6.       The data on the expression of miRNAs is labelled in Figures 4 and 5 as “Normalized Relative Expression”. The rationale for using both terms, “normalized” and “relative” is not clear. Was the data normalised and then relative values calculated? Or both terms do describe the same feature of the data? As described in section 4.6 (Materials and Methods), the expression for each target “was compared to the expression level of miR 191-5p (not affected by irradiation) in the same blood sample”. This procedure can be considered as normalization given that PCR rate might vary from sample to sample (all assuming multiplex PCR which however is not stated in the Material and Methods). However, it is stated further in section 4.6 that “Each value was then divided by the corresponding value for miR 150-5p in the same sample”. Does it mean that each value was first normalised to miR 191-5p and then divided by miR 150-5p to calculate “normalized relative expression”? Meanwhile, dividing by expression for miR 150-5p and claiming that this “would show more pronounced  change because of marked decrease in expression of miR 150-5p” (line 161) is misleading and wrong. It might result in the apparent increase in expression for a given marker while in reality it is not changed.   

Author Response

We would like to thank the reviewer for your time and efforts in reviewing our manuscript entitled “Biomarkers to predict lethal radiation injury to the rat lung”.  In response to your suggestions and comments we have made multiple revisions to the manuscript, expanding the analysis and removing results from discussion section, and modifying the figures. We feel these changes have improved the manuscript and we sincerely hope you find it suitable for publication.

General comments

The manuscript reports the results of the study that aimed to investigate and establish effective biomarkers of lethal lung injury after exposure to ionizing radiation. An ultimate objective of the study is to predict lethal outcome at early stages before manifestation of any symptoms thus allowing to apply countermeasures to improve survival. The subject of investigation presents a great interest for a broad audience of researchers, and its importance is undoubtful. The study is based on the extensive pool of experimental data obtained using relevant range of techniques. The authors claim the establishment of a combination of three biomarkers and the use of the classification tree approach for the prediction of lethal outcome. There are however a few issues that undermine the interpretation of the data and major conclusions of the study. These issues are related mainly to the lack of clarity in introducing the analysis strategy and in presenting the data. They are described in detail in Specific Comments.

Specific Comments

1. It is not clear what data sets were used for the prediction analysis based on a classification tree approach as illustrated in Figure 8. According to paragraph 4.2 (Materials and Methods, page 11), a group of 26 animals were irradiated in present study at 13 Gy resulting in differential outcome, i.e., alive or dead. It is logically expected that this group would be the subject of prediction analysis. The reviewer is correct in this assumption.

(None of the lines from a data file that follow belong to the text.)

Lemma wait_queue_del_spec s q l w x :
  wqs s !! q = Some l -> w ∈ l -> waits s !! w = Some x -> wqueue x = Some q ->
  wait_queue_del q w s = Ok (tt, set_wqs (<[q := filter (fun y => y <> w) l]> (wqs s)) s).
Proof.
  intros Hq Hw Hx Hxq. unfold wait_queue_del. rewrite bind_gets, (wait_link_empty_false q l) by done.
  mstep (rd_wait_spec w x s Hx). massert; [|by rewrite bool_decide_eq_true_2].
  mstep (rd_wq_spec q l s Hq). by apply (set_wq_spec q l).
Qed.

Lemma wait_queue_add_spec s q l w x :
  wqs s !! q = Some l -> (forall q' l', wqs s !! q' = Some l' -> w ∉ l') -> waits s !! w = Some x ->
  wait_queue_add q w s =
  Ok (tt, set_wqs (<[q := l ++ [w]]> (wqs s)) (set_waits (<[w := Wait (wproc x) (wakeup_flags x) (Some q)]> (waits s)) s)).
Proof.
  intros Hq Hw Hx. unfold wait_queue_add. rewrite bind_gets, (wait_link_empty_true w s Hw). massert; [|done].
  mstep (upd_wait_spec w (fun x => Wait (wproc x) (wakeup_flags x) (Some q)) x s Hx).
  rewrite (bind_step _ _ _ _ _ (rd_wq_spec q l (set_waits _ s) Hq)). exact (set_wq_spec q l _ (set_waits _ s) Hq).
Qed.

Lemma winv_del s q l w : winv s -> wqs s !! q = Some l ->
  winv (set_wqs (<[q := filter (fun y => y <> w) l]> (wqs s)) s).
Proof.
  intros W Hq q' l'. cbn [wqs set_wqs waits]. destruct (decide (q' = q)) as [->|]; [|rewrite lookup_insert_ne by done; apply W].
  rewrite lookup_insert_eq. intros [= <-]. destruct (W q l Hq) as [Hd Hw]. split; [by apply list.NoDup_filter|].
  intros y [_ Hy]%list_elem_of_filter. by apply Hw.
Qed.

(** Changing the flags of a record does not disturb the queues. *)
Lemma winv_flags s w x f : winv s -> waits s !! w = Some x ->
  winv (set_waits (<[w := Wait (wproc x) f (wqueue x)]> (waits s)) s).
Proof.
  intros W Hx q l Hq. destruct (W q l Hq) as [Hd Hw]. split; [done|]. intros y Hy. destruct (Hw y Hy) as (xy & Hxy & Hqy).
  cbn [waits set_waits]. destruct (decide (y = w)) as [->|]; [|exists xy; by rewrite lookup_insert_ne].
  rewrite lookup_insert_eq. eexists; split; [done|]. cbn. congruence.
Qed.

Section specs.
Context (NCPU : Z) (C : sched_class) `{!SchedClass C}.

(** The state after the sleeper of record [w] was taken off queue [q] and woken. *)
Definition woken_off (s : sync) (q : Z) (l : list Z) (w flags : Z) (x : wait_t) (k : sched) : sync :=
  Sync k (<[w := Wait (wproc x) flags (wqueue x)]> (waits s)) (<[q := filter (fun y => y <> w) l]> (wqs s))
    (sems s) (events s) (semus s) (semqs s) (clock_ticks s).

Lemma wakeup_wait_spec s q l w x flags :
  winv s -> sinv NCPU (sk s) -> wqs s !! q = Some l -> w ∈ l -> waits s !! w = Some x ->
  wakeable NCPU (sk s) (wproc x) ->
  exists k, wakeup_wait NCPU C q w flags true s = Ok (tt, woken_off s q l w flags x k) /\
    woken (sk s) (wproc x) k /\ sinv NCPU k /\ winv (woken_off s q l w flags x k).
Proof.
  intros W I Hq Hw Hx Hwk. destruct (W q l Hq) as [Hd Hl]. destruct (Hl w Hw) as (x' & Hx' & Hxq).
  rewrite Hx in Hx'. injection Hx' as <-.
  destruct (wakeup_proc_spec NCPU C (sk s) (wproc x) I Hwk) as (k & E & Wk & Ik).
  exists k. split; [|split; [done|split; [done|]]].
  - unfold wakeup_wait. mstep (wait_queue_del_spec s q l w x Hq Hw Hx Hxq).
    set (s1 := set_wqs _ s). set (x1 := Wait (wproc x) flags (wqueue x)).
    mstep (upd_wait_spec w (fun x => Wait (wproc x) flags (wqueue x)) x s1 Hx). fold x1.
    set (s2 := set_waits (<[w := x1]> (waits s1)) s1).
    assert (Hx2 : waits s2 !! w = Some x1) by apply lookup_insert_eq. mstep (rd_wait_spec w x1 s2 Hx2).
    by rewrite (lift_spec (wakeup_proc NCPU C (wproc x1)) s2 tt k E).
  - pose proof (winv_flags _ w x flags (winv_del s q l w W Hq) Hx) as W'. intros q' l'. apply W'.
Qed.

(** Every record of [l] belongs to a process that may be woken. *)
Definition all_wakeable (s : sync) (l : list Z) : Prop :=
  forall w, w ∈ l -> exists x, waits s !! w = Some x /\ wakeable NCPU (sk s) (wproc x).

Lemma filter_head (w : Z) l : NoDup (w :: l) -> filter (fun y => y <> w) (w :: l) = l.
Proof.
  intros [Hw _]%list.NoDup_cons. rewrite filter_cons_False by (intros H; by apply H). by apply filter_ne_notin.
Qed.

(** What waking a set of records does to the processes: they are runnable. *)
Definition runnable (k : sched) (p : Z) : Prop := exists pr, procs k !! p = Some pr /\ state pr = PROC_RUNNABLE.

Lemma woken_runnable k p k' y : woken k p k' -> runnable k y \/ y = p -> runnable k' y.
Proof.
  intros W. destruct (woken_procs _ _ _ W) as (Ho & pr & Hp & Hs & _). intros [(py & Hy & Hsy)| ->]; [|by exists pr].
  destruct (decide (y = p)) as [->|]; [by exists pr|]. exists py. by rewrite Ho.
Qed.

Lemma wakeup_all_del_spec q flags l : forall w s fuel,
  winv s -> sinv NCPU (sk s) -> wqs s !! q = Some (w :: l) -> all_wakeable s (w :: l) -> (length (w :: l) <= fuel)%nat ->
  exists s', wakeup_all_del NCPU C fuel q flags w s = Ok (tt, s') /\ winv s' /\ sinv NCPU (sk s') /\
    wqs s' = <[q := []]> (wqs s) /\ sems s' = sems s /\ events s' = events s /\
    (forall y, y ∉ w :: l -> waits s' !! y = waits s !! y) /\
    (forall y x, y ∈ w :: l -> waits s !! y = Some x ->
       waits s' !! y = Some (Wait (wproc x) flags (wqueue x)) /\ runnable (sk s') (wproc x)) /\
    (forall y, runnable (sk s) y -> runnable (sk s') y) /\ locks (sk s') = locks (sk s) /\
    in_interrupt (sk s') = in_interrupt (sk s).
Proof.
  induction l as [|n l IH]; intros w s fuel W I Hq Ha Hf; (destruct fuel as [|fuel]; [simpl in Hf; lia|]);
    cbn [wakeup_all_del]; destruct (Ha w) as (x & Hx & Hwk); try (by left);
    destruct (wakeup_wait_spec s q _ w x flags W I Hq ltac:(left) Hx Hwk) as (k & E & Wk & Ik & W1);
    rewrite (bind_step _ _ _ _ _ E); destruct (W q _ Hq) as [Hd _];
    set (s1 := woken_off s q _ w flags x k) in *;
    pose proof (woken_frame _ _ _ Wk) as (_ & _ & Fl & _ & Fi).
  - assert (Hq1 : wqs s1 !! q = Some []). { unfold s1, woken_off. cbn [wqs]. rewrite lookup_insert_eq. by rewrite filter_head. }
    assert (E1 : wait_queue_first q s1 = Ok (None, s1)) by (unfold wait_queue_first; by mstep (rd_wq_spec q [] s1 Hq1)).
    mstep E1. exists s1. split; [done|]. split; [done|]. split; [done|]. cbn [wqs sems events waits sk s1 woken_off].
    split; [by rewrite filter_head|]. split; [done|]. split; [done|]. split_and!; [| | |done|done].
    + intros y Hy. apply lookup_insert_ne. set_solver.
    + intros y x' ->%list_elem_of_singleton Hx'. rewrite Hx in Hx'. injection Hx' as <-. rewrite lookup_insert_eq.
      split; [done|]. eapply woken_runnable; [done|by right].
    + intros y Hy. eapply woken_runnable; [done|by left].
  - assert (Hq1 : wqs s1 !! q = Some (n :: l)). { unfold s1, woken_off. cbn [wqs]. rewrite lookup_insert_eq. by rewrite filter_head. }
    assert (E1 : wait_queue_first q s1 = Ok (Some n, s1)) by (unfold wait_queue_first; by mstep (rd_wq_spec q _ s1 Hq1)).
    mstep E1. apply list.NoDup_cons in Hd as [Hwn Hd].
    destruct (IH n s1 fuel W1 Ik Hq1) as (s' & E' & W' & I' & Q' & S' & Ev' & O' & D' & R' & L' & N').
    { intros y Hy. destruct (Ha y) as (xy & Hxy & Hwy); [by right|]. exists xy. cbn [waits sk s1 woken_off].
      rewrite lookup_insert_ne by (by intros ->). split; [done|]. by eapply woken_wakeable. }
    { simpl in Hf |- *. lia. }
    exists s'. split; [exact E'|]. split; [done|]. split; [done|]. cbn [wqs sems events waits sk s1 woken_off] in *.
    split; [rewrite Q'; apply insert_insert_eq|]. split; [done|]. split; [done|]. split_and!; [| | |congruence|congruence].
    + intros y Hy. rewrite O' by set_solver. apply lookup_insert_ne. set_solver.
    + intros y x' Hy Hx'. destruct (decide (y = w)) as [->|].
      * rewrite Hx in Hx'. injection Hx' as <-. rewrite O' by done. rewrite lookup_insert_eq. split; [done|].
        apply R'. eapply woken_runnable; [done|by right].
      * apply D'; [set_solver|]. by rewrite lookup_insert_ne.
    + intros y Hy. apply R'. eapply woken_runnable; [done|by left].
Qed.
(** The whole of [wakeup_queue] with [del]. *)
Lemma wakeup_queue_spec s q l flags :
  winv s -> sinv NCPU (sk s) -> wqs s !! q = Some l -> all_wakeable s l ->
  exists s', wakeup_queue NCPU C q flags true s = Ok (tt, s') /\ winv s' /\ sinv NCPU (sk s') /\
    wqs s' = <[q := []]> (wqs s) /\ sems s' = sems s /\ events s' = events s /\
    (forall w x, w ∈ l -> waits s !! w = Some x ->
       waits s' !! w = Some (Wait (wproc x) flags (wqueue x)) /\ runnable (sk s') (wproc x)) /\ locks (sk s') = locks (sk s) /\ in_interrupt (sk s') = in_interrupt (sk s).
Proof.
  intros W I Hq Ha. unfold wakeup_queue, wait_queue_first. rewrite (bind_step _ _ s (head l) s)
    by (by mstep (rd_wq_spec q l s Hq)).
  destruct l as [|w l]; cbn [head].
  { exists s. split_and!; try done; [by rewrite insert_id|by intros ? ? ?%not_elem_of_nil]. }
  rewrite bind_gets, Hq. cbn [default].
  destruct (wakeup_all_del_spec q flags l w s (length (w :: l)) W I Hq Ha ltac:(lia))
    as (s' & E & W' & I' & Q' & S' & Ev & _ & D' & _ & L' & N').
  exists s'. split; [exact E|]. by split_and!.
Qed.
End specs.

(** [wakeup_queue] with [del] empties the wait queue, hands every sleeper
    the wakeup flags and makes every one of them runnable; it terminates and
    fails no assertion. *)
Theorem wakeup_queue_correct NCPU C `{!SchedClass C} s q l flags :
  winv s -> sinv NCPU (sk s) -> wqs s !! q = Some l -> all_wakeable NCPU s l ->
  exists s', wakeup_queue NCPU C q flags true s = Ok (tt, s') /\ winv s' /\ sinv NCPU (sk s') /\
    wqs s' !! q = Some [] /\
    (forall w x, w ∈ l -> waits s !! w = Some x ->
       waits s' !! w = Some (Wait (wproc x) flags (wqueue x)) /\ runnable (sk s') (wproc x)).
Proof.
  intros W I Hq Ha. destruct (wakeup_queue_spec NCPU C s q l flags W I Hq Ha) as (s' & E & W' & I' & Q' & _ & _ & D' & _).
  exists s'. split_and!; try done. by rewrite Q', lookup_insert_eq.
Qed.

Definition ex_sync : sync := Sync ex_sched {[ 100 := Wait 4 0 (Some 50) ]} {[ 50 := [100] ]} ∅ ∅ ∅ ∅ 0.

Lemma ex_sync_winv : winv ex_sync.
Proof.
  intros q l. cbn [wqs ex_sync]. intros [<- <-]%lookup_singleton_Some. split; [apply NoDup_singleton|].
  intros w ->%list_elem_of_singleton. by eexists.
Qed.

Lemma wakeup_queue_correct_witness :
  exists s', wakeup_queue 1 RR_sched_class 50 WT_INTERRUPTED true ex_sync = Ok (tt, s') /\ winv s' /\ sinv 1 (sk s') /\
    wqs s' !! 50 = Some [] /\
    (forall w x, w ∈ [100] -> waits ex_sync !! w = Some x ->
       waits s' !! w = Some (Wait (wproc x) WT_INTERRUPTED (wqueue x)) /\ runnable (sk s') (wproc x)).
Proof.
  apply (wakeup_queue_correct 1 RR_sched_class ex_sync 50 [100] WT_INTERRUPTED);
    [exact ex_sync_winv|exact ex_sched_inv|reflexivity|].
  intros w ->%list_elem_of_singleton. eexists. split; [reflexivity|exact ex_sched_wakeable].
Defined.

However, the total number of animals involved in the analysis, according to Figure 8, is 61 (32+5+22+2). Were animals irradiated at 10 Gy (all alive) involved in the analysis? Were data sets from previous referred study for 15 Gy irradiated animals (all dead) involved in the study?  No. See below. What was the size of each group in referred studies? Was a sample of virtual animals from artificial dataset described in section 2.5.2 involved in the analysis? The prediction tree is based on the dataset that includes all the 39 animals for which we had full data (0 Gy, 10 Gy, and 13 Gy) and 22 virtual animals: 11 at 0 Gy and 11 at 15 Gy. We have added Table 1, page 11 in the Methods section for clarity.

 

2. As it follows from Figure 8 which illustrates the major outcome of the study, discrimination thresholds for the prediction were established for each of the effective predictors: % of lymphocytes (discrimination threshold 79.4), lung perfusion volume by MAA/CT (89.6) and % of monocytes (2.0). Although the basis for the choice of this set of predictors can be inferred from the content of the manuscript, it is not explained explicitly nowhere in the text. Moreover, it is not explained how the given discrimination values were obtained/calculated. Meanwhile, Figure 8 legend exactly duplicates the main text lines 207-214 instead of providing additional explanations for the figure.

Thank you. We have added this explanation to the manuscript (section 2.5.3) “CART uses a recursive binary splitting algorithm to build the classification tree. Using the entire data set, the cutoff for the optimal split for each variable is determined by minimizing the Gini index, which measures the “impurity” of the nodes created by the split. The variable with the lowest Gini index is selected for the split. This process is repeated in the two subsets defined by the first split, and all subsequent splits until there is no improvement in the classification, or the subsets become too small (we did not split nodes with fewer than 20 observations).”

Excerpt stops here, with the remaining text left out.